>>

(* ===== verification/Pipeline.v ===== *)
(** * The ground tick, end to end

    The allocator discharges [AllocationContract], so after a successful
    allocation neither the event diff nor the decision snapshot can fail: the
    three components agree on every visible pair. *)

From S2P Require Import Prelude.
From S2P Require Import PyFloat.
From S2P Require Import PyData.
From S2P Require Import GroundPolicy.
From S2P Require Import GroundTypes.
From S2P Require Import GroundAllocator.
From S2P Require Import GroundScenario.
From S2P Require Import GroundInv.
From S2P Require Import GroundPrepare.
From S2P Require Import GroundDecision.
From S2P Require Import EventDiff.
From S2P Require Import EventDiffTheorems.
From S2P Require Import Snapshot.
From S2P Require Import GroundTheorems.
From stdpp Require Import base list strings gmap.
Local Open Scope Z_scope.

(** ** Dictionaries built from unique keys *)

Lemma dict_of_unique {K V} `{EqDecision K} (l : list (K * V)) k v :
  NoDup (map fst l) → (k, v) ∈ l → dict_get k (dict_of l) = Some v.
Proof.
  unfold dict_of.
  enough (∀ d, NoDup (map fst l) →
    ((k, v) ∈ l ∨ ((k ∉ map fst l) ∧ dict_get k d = Some v)) →
    dict_get k (fold_left (λ d kv, dict_set kv.1 kv.2 d) l d) = Some v) as H by (intros; auto).
  induction l as [|[k' v'] l IH]; intros d Hnd H; simpl in *.
  - destruct H as [H|[_ H]]; [inversion H|done].
  - apply NoDup_cons in Hnd as [Hk Hnd]. apply IH; [done|]. rewrite dict_get_set.
    rewrite elem_of_cons, not_elem_of_cons in H. destruct H as [[[= -> ->]|H]|[[Hne Hout] Hd]].
    + right. split; [done|]. by rewrite decide_True.
    + by left.
    + right. split; [done|]. by rewrite decide_False by congruence.
Qed.

(** A [seen] loop over distinct keys does not raise. *)
Lemma seen_fold_ok {A} (f : A → node_pair) (e : exn) (l : list A) (seen : gset node_pair) :
  NoDup (map f l) → (∀ x, x ∈ l → f x ∉ seen) →
  is_Ok (foldM (λ (seen : gset node_pair) x,
    raise_if bool_decide (f x ∈ seen) with e ;; Ok ({[f x]} ∪ seen)) seen l) = true.
Proof.
  revert seen. induction l as [|x l IH]; intros seen Hnd Hs; simpl; [done|].
  apply NoDup_cons in Hnd as [Hx Hnd]. rewrite bool_decide_eq_false_2 by (apply Hs; by left).
  simpl. apply IH; [done|]. intros y Hy. rewrite elem_of_union, elem_of_singleton.
  intros [E|?]; [|by eapply Hs; [right|]]. apply Hx. rewrite <- E. apply list_elem_of_fmap. eauto.
Qed.

(** ** The decision snapshot *)

Section DecisionSnapshot.
Context (decisions : GroundVisibilityDecisionMap) (allocation : GroundAllocationResult).
Context `{Hac : !AllocationContract decisions allocation} (Hwf : dict_wf decisions)
  (Hkeys : Forall (λ x, gd_pair x.2 = x.1) decisions).

Abbreviation wire := (map snd (sorted (λ x y, npair_lt x.1 y.1) decisions)).

Lemma wire_pairs : map gd_pair wire ≡ₚ dict_keys decisions.
Proof using Hkeys.
  rewrite map_map. unfold dict_keys.
  rewrite (sorted_perm (λ x y : node_pair * GroundVisibilityDecision, npair_lt x.1 y.1) decisions).
  enough (map (λ x, gd_pair x.2) decisions = map fst decisions) as -> by done.
  apply List.map_ext_in. intros x Hx%list_elem_of_In.
  rewrite Forall_forall in Hkeys. by apply Hkeys.
Qed.

Lemma wire_unique : NoDup (map gd_pair wire).
Proof using Hwf Hkeys. rewrite wire_pairs. exact Hwf. Qed.

Lemma wire_lookup p d :
  dict_get p decisions = Some d →
  dict_get p (dict_of (map (λ d, (gd_pair d, d)) wire)) = Some d.
Proof using Hwf Hkeys.
  intros Hd%dict_get_in. apply dict_of_unique.
  - rewrite map_map. exact wire_unique.
  - apply list_elem_of_fmap. exists d.
    rewrite Forall_forall in Hkeys. pose proof (Hkeys _ Hd) as E. simpl in E. rewrite E.
    split; [done|]. apply list_elem_of_fmap. exists (p, d). split; [done|].
    by apply elem_of_sorted.
Qed.

Lemma unscheduled_fold_ok (l : list UnscheduledPair) (seen : gset node_pair) :
  NoDup (map up_pair l) → (∀ u, u ∈ l → up_pair u ∉ seen) →
  (∀ u, u ∈ l → u ∈ unscheduled_pairs allocation) →
  is_Ok (foldM (check_unscheduled (dict_of (map (λ d, (gd_pair d, d)) wire))) seen l) = true.
Proof using Hac Hwf Hkeys.
  revert seen. induction l as [|u l IH]; intros seen Hnd Hs Hin; simpl; [done|].
  apply NoDup_cons in Hnd as [Hu Hnd].
  destruct (ac_owner u (Hin u (ltac:(by left)))) as (d & Hd & Hv & Ht & Hb).
  unfold check_unscheduled at 1. rewrite bool_decide_eq_false_2 by (apply Hs; by left).
  rewrite (wire_lookup _ _ Hd). cbn [or_raise rbind]. rewrite Hv, Ht, Hb.
  rewrite !bool_decide_eq_true_2 by done. simpl.
  apply IH; [done| |intros y Hy; apply Hin; by right].
  intros y Hy. rewrite elem_of_union, elem_of_singleton.
  intros [E|?]; [|by eapply Hs; [right|]]. apply Hu. rewrite <- E. apply list_elem_of_fmap. eauto.
Qed.

Lemma decision_snapshot_ok audit events t n e :
  is_Ok (build_link_decision_snapshot decisions (unscheduled_pairs allocation) audit events t n e)
  = true.
Proof using Hac Hwf Hkeys.
  unfold build_link_decision_snapshot, decisions_have_unique_pairs, unscheduled_pairs_consistent.
  simpl. pose proof (seen_fold_ok gd_pair (ValueError "decisions has duplicate pair") wire ∅
    wire_unique (λ x _, not_elem_of_empty _)) as H1.
  destruct (foldM _ ∅ wire); [|done]. simpl.
  pose proof (unscheduled_fold_ok (unscheduled_pairs allocation) ∅ ac_once
    (λ u _, not_elem_of_empty _) (λ u Hu, Hu)) as H2.
  by destruct (foldM _ ∅ (unscheduled_pairs allocation)).
Qed.
End DecisionSnapshot.

(** ** The allocator discharges the contract *)

(** The visibility input and the decisions of one tick describe the same pairs,
    with the same owners. *)
Definition owner_agrees (i : AllocInput) (x : node_pair * GroundVisibilityDecision) : bool :=
  match ground_and_satellite_ids (ground_station_ids i) x.1 with
  | Ok (g, _) => bool_decide (gs_tenant_ids i !! g = Some (gd_tenant_id x.2)) &&
                 bool_decide (gs_reference_bodies i !! g = Some (gd_reference_body x.2))
  | Raise _ => true
  end.

Definition same_tick (i : AllocInput) (decisions : GroundVisibilityDecisionMap) : Prop :=
  dict_wf decisions ∧
  visible_pairs i = list_to_set (map fst (List.filter (λ x, gd_visible x.2) decisions)) ∧
  Forall (λ x, owner_agrees i x = true) decisions.

#[global] Instance same_tick_dec i decisions : Decision (same_tick i decisions).
Proof. unfold same_tick, dict_wf. apply _. Defined.

Lemma same_tick_visible i decisions p :
  same_tick i decisions →
  p ∈ visible_pairs i ↔ ∃ d, dict_get p decisions = Some d ∧ gd_visible d = true.
Proof.
  intros (Hwf & -> & _). rewrite elem_of_list_to_set, list_elem_of_fmap. split.
  - intros ([q d] & -> & [Hin Hv]%in_filter_bool). apply dict_in_get in Hin; eauto.
  - intros (d & Hd%dict_get_in & Hv). exists (p, d). split; [done|]. by apply in_filter_bool.
Qed.

Lemma same_tick_owner i decisions p d g s :
  same_tick i decisions → dict_get p decisions = Some d →
  ground_and_satellite_ids (ground_station_ids i) p = Ok (g, s) →
  gs_tenant_ids i !! g = Some (gd_tenant_id d) ∧
  gs_reference_bodies i !! g = Some (gd_reference_body d).
Proof.
  intros (_ & _ & HF) Hd%dict_get_in Hids. rewrite Forall_forall in HF. specialize (HF _ Hd).
  unfold owner_agrees in HF. simpl in HF. rewrite Hids in HF.
  by apply andb_true_iff in HF as [?%bool_decide_eq_true ?%bool_decide_eq_true].
Qed.

Lemma allocation_contract i r decisions :
  input_ok i → allocate_ground_links i = Ok r → same_tick i decisions →
  AllocationContract decisions r.
Proof.
  intros Hi H Hsame. destruct (allocate_Ok i r Hi H) as (env & st & Ha).
  pose proof (al_unscheduled _ _ _ _ Ha) as HF%unscheduled_spec.
  assert (map up_pair (unscheduled_pairs r) =
    sorted_set npair_lt (visible_set env ∖ scheduled_set st)) as Hpairs.
  { clear -HF. induction HF as [|p u l l' Hpu _ IH]; simpl; [done|].
    apply unscheduled_pair_spec in Hpu as [-> _]. by rewrite IH. }
  assert (scheduled_pairs r = scheduled_set st) as Hsched.
  { rewrite (al_scheduled _ _ _ _ Ha), (al_associations _ _ _ _ Ha). done. }
  split.
  - intros p. rewrite (al_scheduled _ _ _ _ Ha), elem_of_list_to_set. by rewrite dict_get_is_Some.
  - intros p d Hd Hv Hout. rewrite Hpairs, elem_of_sorted_set, elem_of_difference, <- Hsched.
    split; [|done]. rewrite (al_visible _ _ _ _ Ha). apply (same_tick_visible i decisions p Hsame). eauto.
  - rewrite Hpairs. apply NoDup_sorted_set.
  - intros u [n Hn]%list_elem_of_lookup.
    destruct (Forall2_lookup_r _ _ _ _ _ HF Hn) as (p & Hp & Hpu).
    apply list_elem_of_lookup_2 in Hp. rewrite elem_of_sorted_set, elem_of_difference in Hp.
    destruct Hp as [Hp _]. rewrite (al_visible _ _ _ _ Ha) in Hp.
    apply (same_tick_visible i decisions p Hsame) in Hp as (d & Hd & Hv).
    apply unscheduled_pair_spec in Hpu as (-> & g & s & rej & Hids & _ & Ht & Hb & _).
    unfold ids in Hids. rewrite (al_inp _ _ _ _ Ha) in *.
    destruct (same_tick_owner i decisions p d g s Hsame Hd Hids) as [Ht' Hb']. exists d. rewrite Ht in Ht'. rewrite Hb in Hb'.
    injection Ht' as ->. injection Hb' as ->. done.
Qed.

(** after a successful allocation the rest of the ground tick cannot fail:
    for decisions of the same tick, the event diff emits its events and the
    decision snapshot passes its cross-field checks. *)
Theorem ground_tick_total i r decisions sim_time types long_delay prev n epoch :
  input_ok i → allocate_ground_links i = Ok r → same_tick i decisions →
  Forall (λ x, gd_pair x.2 = x.1 ∧ decision_post_init x.2 = Ok tt ∧ is_Some (types !! x.1)) decisions →
  is_Ok (diff_ground_visibility_events sim_time r types long_delay decisions prev) = true ∧
  is_Ok (build_link_decision_snapshot decisions (unscheduled_pairs r) (r_policy_audit r)
           (r_allocation_events r) sim_time n epoch) = true.
Proof.
  intros Hi H Hsame HF. pose proof (allocation_contract i r decisions Hi H Hsame) as Hac.
  destruct Hsame as [Hwf _]. split.
  - apply (ground_diff_total decisions r); try done.
    eapply Forall_impl; [exact HF|]. by intros x (_ & ? & ?).
  - apply (decision_snapshot_ok decisions r); try done.
    eapply Forall_impl; [exact HF|]. by intros x (? & _).
Qed.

<<

**Task to carry out**
Restate word for word the lines in the material above from the one with "r) (r_policy_audit r)" to the one with "destruct Hsame as [Hwf _]. split."; both of those lines count, and nothing else does.

**Output of the exercise**
  is_Ok (build_link_decision_snapshot decisions (unscheduled_pairs r) (r_policy_audit r)
           (r_allocation_events r) sim_time n epoch) = true.
Proof.
  intros Hi H Hsame HF. pose proof (allocation_contract i r decisions Hi H Hsame) as Hac.
  destruct Hsame as [Hwf _]. split.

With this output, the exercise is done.